[GIVEN RECORDS — start]

Definition decodeHexBytes (value : string) (expectedLen : nat) : result bytes :=
  let trimmed := TrimPrefix (TrimSpace value) "0x" in
  if negb (String.length trimmed =? expectedLen * 2) then
    Err (Errorf ("expected " +:+ format_int (Z.of_nat expectedLen) +:+ "-byte hex value, got " +:+ Quote value))
  else match DecodeString trimmed with
       | None => Err (Errorf "encoding/hex: invalid byte")
       | Some decoded => Ok (list_ascii_of_string decoded)
       end.

Definition zeros (n : nat) : bytes := repeat (ascii_of_N 0) n.

Definition encodeAddressWord (value : string) : result bytes :=
  let? decoded := decodeHexBytes value 20 in Ok (zeros 12 ++ decoded).

Definition encodeBytes32Word (value : string) : result bytes := decodeHexBytes value 32.

(** [word[32-len(encoded):]] has a negative bound for a number of more than 32
    bytes. *)
Definition encodeBigIntWord (value : option Z) : result bytes :=
  match value with
  | None => Ok (zeros 32)
  | Some v =>
      if (v <=? 0)%Z then Ok (zeros 32)
      else
        let encoded := big_Bytes (Z.to_N v) in
        if 32 <? length encoded then Err (Panic "slice bounds out of range")
        else Ok (zeros (32 - length encoded) ++ encoded)
  end.

Definition encodeUint64Word (value : N) : result bytes := encodeBigIntWord (Some (Z.of_N value)).

Definition encodeDynamicBytes (value : bytes) : result bytes :=
  let? length_word := encodeBigIntWord (Some (Z.of_nat (length value))) in
  let payload := length_word ++ value in
  let rem := length payload mod 32 in
  Ok (if rem =? 0 then payload else payload ++ zeros (32 - rem)).

(** [fmt.Errorf("ctx: %w", err)] around a call. *)
Definition wrapping {A} (ctx : string) (r : result A) : result A :=
  match r with Err (Panic w) => Err (Panic w) | Err e => Err (Prefixed ctx e) | Ok a => Ok a end.

Definition encodeReleaseCalldata (request : ReleaseRequest) : result string :=
  let? asset := wrapping "encode asset address" (encodeAddressWord (RelAssetAddress request)) in
  let? recipient := wrapping "encode recipient address" (encodeAddressWord (RelRecipient request)) in
  let? messageID := wrapping "encode message id" (encodeBytes32Word (RelMessageID request)) in
  let? amount := encodeBigIntWord (RelAmount request) in
  let? deadline := encodeUint64Word (RelDeadline request) in
  let? offset := encodeBigIntWord (Some (Z.of_nat (32 * 6))) in
  let static := asset ++ recipient ++ amount ++ messageID ++ deadline ++ offset in
  let? dynamic := encodeDynamicBytes (list_ascii_of_string (RelSignature request)) in
  Ok ("0x" +:+ releaseSelector +:+ EncodeToString (string_of_list_ascii (static ++ dynamic))).

(** ** Numbers in hexadecimal *)

Lemma hex_digits_digit acc n t : (n < 16)%N -> hex_digits acc (String (hex_digit n) t) = hex_digits (acc * 16 + n) t.
Proof. intros Hn. cbn [hex_digits]. by rewrite hex_value_digit. Qed.

Lemma hex_loop_digits fuel u digits : (u < 16 ^ N.of_nat fuel)%N ->
  hex_digits 0 (hex_loop fuel u digits) = hex_digits u digits.
Proof.
  revert u digits. induction fuel as [|fuel IH]; intros u digits Hu; cbn [hex_loop].
  { cbn in Hu. by replace u with 0%N by lia. }
  rewrite Nat2N.inj_succ, N.pow_succ_r' in Hu. destruct (N.ltb_spec u 16) as [Hlt|Hge].
  { by rewrite hex_digits_digit. }
  rewrite IH by (apply N.Div0.div_lt_upper_bound; lia). rewrite hex_digits_digit by (by apply N.mod_lt).
  f_equal. pose proof (N.div_mod' u 16). lia.
Qed.

Lemma hex_loop_head fuel u digits : 0 < fuel -> exists d t, (d < 16)%N /\ hex_loop fuel u digits = String (hex_digit d) t.
Proof.
  revert u digits. induction fuel as [|fuel IH]; intros u digits Hpos; [lia|]. cbn [hex_loop].
  destruct (N.ltb_spec u 16); [by exists u, digits|]. destruct fuel as [|fuel].
  { exists (u mod 16)%N, digits. split; [by apply N.mod_lt|done]. }
  apply IH. lia.
Qed.

Lemma hex_digit_sign d t : (d < 16)%N -> SetString16 (String (hex_digit d) t) = Z.of_N <$> parse_hex (String (hex_digit d) t).
Proof.
  intros Hd. unfold SetString16.
  assert (Hall : forallb (fun d => negb (byte_is 45 (hex_digit d)) && negb (byte_is 43 (hex_digit d)))
    (map N.of_nat (seq 0 16)) = true) by (by vm_compute).
  rewrite forallb_forall in Hall. specialize (Hall d). rewrite andb_true_iff, !negb_true_iff in Hall.
  destruct Hall as [-> ->]; [|done]. apply in_map_iff. exists (N.to_nat d). split; [lia|]. apply in_seq. lia.
Qed.

Lemma hex_quantity_round_trip n : u64_ok n -> parseHexStringUint64 (toHexUint64 n) = Ok n.
Proof.
  intros Hn. unfold parseHexStringUint64, parseHexBigIntString, toHexUint64. rewrite TrimPrefix_app. cbv zeta.
  destruct (hex_loop_head 16 n EmptyString) as (d & t & Hd & Hloop); [lia|].
  pose proof (hex_loop_digits 16 n EmptyString) as Hdigits. rewrite Hloop in *.
  rewrite decide_False by done. rewrite hex_digit_sign by done. unfold parse_hex. rewrite decide_False by done.
  rewrite Hdigits by exact Hn. cbn [hex_digits fmap option_fmap option_map res_bind]. unfold as_uint64, u64_ok in *.
  rewrite N2Z.id. destruct (Z.leb_spec 0 (Z.of_N n)), (Z.ltb_spec (Z.of_N n) (Z.of_N two64)); cbn [andb]; [done|lia..].
Qed.

(** ** Words *)

Lemma zeros_length n : length (zeros n) = n.
Proof. apply repeat_length. Qed.

Lemma encodeBigIntWord_word v : (0 <= v < 2 ^ 256)%Z ->
  encodeBigIntWord (Some v) = Ok (be_bytes 32 (Z.to_N v)).
Proof.
  intros [Hv Hmax]. unfold encodeBigIntWord. destruct (Z.leb_spec v 0).
  { replace v with 0%Z by lia. reflexivity. }
  assert (Hbound : (Z.to_N v < 256 ^ N.of_nat 32)%N).
  { change (256 ^ N.of_nat 32)%N with (Z.to_N (2 ^ 256)). lia. }
  pose proof (byte_count_le _ _ Hbound) as Hcount. rewrite big_Bytes_length.
  destruct (Nat.ltb_spec 32 (byte_count (Z.to_N v))); [lia|]. f_equal. apply be_value_inj.
  - rewrite length_app, zeros_length, big_Bytes_length, be_bytes_length. lia.
  - unfold zeros. by rewrite be_value_zeros, be_value_big, be_value_bytes.
Qed.

Lemma word_value v : (0 <= v < 2 ^ 256)%Z -> Z.of_N (be_value (be_bytes 32 (Z.to_N v))) = v.
Proof.
  intros Hv. rewrite be_value_bytes; [lia|]. change (256 ^ N.of_nat 32)%N with (Z.to_N (2 ^ 256)). lia.
Qed.

Lemma slice_ok (l : bytes) (lo hi : Z) : (0 <= lo <= hi)%Z -> (hi <= Z.of_nat (length l))%Z ->
  slice l lo hi = Ok (take (Z.to_nat (hi - lo)) (drop (Z.to_nat lo) l)).
Proof.
  intros [H0 H1] H2. unfold slice.
  destruct (Z.leb_spec 0 lo), (Z.leb_spec lo hi), (Z.leb_spec hi (Z.of_nat (length l))); cbn [andb]; [done|lia..].
Qed.

Lemma slice_panics (l : bytes) (lo hi : Z) : (hi < lo)%Z -> slice l lo hi = Err (Panic "slice bounds out of range").
Proof.
  intros Hlt. unfold slice. destruct (Z.leb_spec lo hi); [lia|]. by rewrite andb_false_r.
Qed.

(** The word at an offset. *)
Definition word_at (payload : bytes) (offset : Z) : Z := Z.of_N (be_value (take 32 (drop (Z.to_nat offset) payload))).

(** An offset, or a length at an offset, so large that the machine's addition
    wraps. *)
Definition overflows (payload : bytes) (offset : Z) : Prop :=
  (two63 <= offset + 32)%Z \/
  ((0 <= offset)%Z /\ (offset + 32 <= Z.of_nat (length payload))%Z /\ (word_at payload offset < two63)%Z /\
   (two63 <= offset + 32 + word_at payload offset)%Z).

(** C30: decodeABIString on every payload and every offset of the machine. It
    returns a text exactly when the length word and the text it announces are
    inside the payload, and the text is those bytes; it panics exactly when the
    sum of an offset or of a length wraps around, and otherwise returns an
    error. *)
Theorem decodeABIString_spec (payload : bytes) (offset : Z) :
  (- two63 <= offset < two63)%Z -> (Z.of_nat (length payload) < two63)%Z ->
  match decodeABIString payload offset with
  | Ok text =>
      (0 <= offset)%Z /\ (offset + 32 + word_at payload offset <= Z.of_nat (length payload))%Z /\
      list_ascii_of_string text = take (Z.to_nat (word_at payload offset)) (drop (Z.to_nat (offset + 32)) payload)
  | Err (Panic _) => overflows payload offset
  | Err _ =>
      ~ overflows payload offset /\
      ((offset < 0)%Z \/ (Z.of_nat (length payload) < offset + 32 + Z.min (word_at payload offset) two63)%Z)
  end.
Proof.
  intros Hoff Hlen. unfold decodeABIString, overflows. cbv zeta. set (len := Z.of_nat (length payload)) in *.
  assert (Hw : (0 <= word_at payload offset)%Z) by (unfold word_at; lia).
  destruct (Z.ltb_spec offset 0) as [Hneg|Hpos]; cbn [orb].
  { split; [|by left]. unfold two63 in *. lia. }
  destruct (Z.lt_ge_cases (offset + 32) two63) as [Hsmall|Hwrap].
  2: { rewrite int64_over by (unfold two63 in *; lia).
       destruct (Z.ltb_spec len (offset + 32 - 2 * two63)); [unfold two63 in *; lia|].
       rewrite slice_panics by (unfold two63; lia). by left. }
  rewrite int64_id by (unfold two63 in *; lia). destruct (Z.ltb_spec len (offset + 32)) as [Hout|Hin].
  { split; [lia|]. right. unfold two63. lia. }
  rewrite slice_ok by (unfold len in *; lia). cbn [res_bind].
  replace (Z.to_nat (offset + 32 - offset)) with 32 by lia. unfold wordToInt. cbv zeta. fold (word_at payload offset).
  destruct (Z.ltb_spec (word_at payload offset) two63) as [Hword|Hword]; cbn [res_bind].
  2: { split; [lia|]. right. rewrite Z.min_r by done. unfold two63 in *. lia. }
  destruct (Z.ltb_spec (word_at payload offset) 0); [lia|]. cbn [orb]. rewrite (Z.min_l _ _ (Z.lt_le_incl _ _ Hword)).
  destruct (Z.lt_ge_cases (offset + 32 + word_at payload offset) two63) as [Hsum|Hsum].
  - rewrite int64_id by (unfold two63 in *; lia).
    destruct (Z.ltb_spec len (offset + 32 + word_at payload offset)); [split; [lia|by right]|].
    rewrite slice_ok by (unfold len in *; lia). cbn [res_bind]. rewrite list_ascii_of_string_of_list_ascii.
    split_and!; [done|lia|]. f_equal. f_equal. lia.
  - rewrite int64_over by (unfold two63 in *; lia).
    destruct (Z.ltb_spec len (offset + 32 + word_at payload offset - 2 * two63)); [unfold two63 in *; lia|].
    rewrite slice_panics by (unfold two63 in *; lia). by right.
Qed.

(** ** What the gateway emits *)

Definition padding (n : nat) : nat := (32 - n mod 32) mod 32.

(** The ABI encoding of a [string] or [bytes]. *)
Definition abi_bytes (l : bytes) : bytes := be_bytes 32 (N.of_nat (length l)) ++ l ++ zeros (padding (length l)).

(** The event [DepositInitiated] of BridgeGateway.sol. *)
Record Deposit := mk_deposit {
  DepBlock : N;
  DepLogIndex : N;
  DepTxHash : string;
  DepGateway : string;
  DepDepositID : string;
  DepMessageID : string;
  DepNonce : N;
  DepAsset : bytes;
  DepAssetID : string;
  DepAmount : N;
  DepRecipient : string;
  DepExpiry : N
}.

Definition abi_deposit (d : Deposit) : bytes :=
  let assetID := abi_bytes (list_ascii_of_string (DepAssetID d)) in
  let recipient := abi_bytes (list_ascii_of_string (DepRecipient d)) in
  (zeros 12 ++ DepAsset d) ++ be_bytes 32 160 ++ be_bytes 32 (DepAmount d) ++
  be_bytes 32 (160 + N.of_nat (length assetID)) ++ be_bytes 32 (DepExpiry d) ++ assetID ++ recipient.

Definition hex_bytes (l : bytes) : string := "0x" +:+ EncodeToString (string_of_list_ascii l).

Definition deposit_log (d : Deposit) : rpcLog :=
  mk_log (DepGateway d) [depositInitiatedTopic; DepDepositID d; DepMessageID d; hex_bytes (be_bytes 32 (DepNonce d))]
    (hex_bytes (abi_deposit d)) (toHexUint64 (DepBlock d)) (DepTxHash d) (toHexUint64 (DepLogIndex d)).

Definition deposit_event (chainID : string) (d : Deposit) : DepositEvent :=
  let asset := hex_bytes (DepAsset d) in
  mk_event (DepBlock d) chainID (DepGateway d) (DepTxHash d) (DepLogIndex d) (DepNonce d) (DepDepositID d)
    (DepMessageID d) (if isZeroHexAddress asset then SourceAssetKindNativeETH else SourceAssetKindERC20)
    asset (DepAssetID d) (Some (Z.of_N (DepAmount d))) (DepRecipient d) (DepExpiry d).

Definition deposit_typed (d : Deposit) : Prop :=
  u64_ok (DepBlock d) /\ u64_ok (DepLogIndex d) /\ u64_ok (DepNonce d) /\ u64_ok (DepExpiry d) /\
  length (DepAsset d) = 20 /\ (DepAmount d < 2 ^ 256)%N /\
  (Z.of_nat (length (abi_deposit d)) < two63)%Z.

Lemma hex_digits_bytes acc l : hex_digits acc (EncodeToString (string_of_list_ascii l)) = Some (foldl (fun acc c => acc * 256 + N_of_ascii c)%N acc l).
Proof.
  revert acc. induction l as [|c l IH]; intros acc; [done|]. cbn [string_of_list_ascii EncodeToString foldl].
  pose proof (N_ascii_bounded c) as Hc.
  rewrite !hex_digits_digit by (first [by apply N.mod_lt | apply N.Div0.div_lt_upper_bound; lia]).
  rewrite IH. f_equal. f_equal. pose proof (N.div_mod' (N_of_ascii c) 16). lia.
Qed.

Lemma hex_digits_value l : hex_digits 0 (EncodeToString (string_of_list_ascii l)) = Some (be_value l).
Proof. exact (hex_digits_bytes 0 l). Qed.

[GIVEN RECORDS — finish]

Each line with the word "match" in the records above belongs in the result; copy all of them.

#### [FINISHED TASK]
  else match DecodeString trimmed with
  match value with
  match r with Err (Panic w) => Err (Panic w) | Err e => Err (Prefixed ctx e) | Ok a => Ok a end.
  match decodeABIString payload offset with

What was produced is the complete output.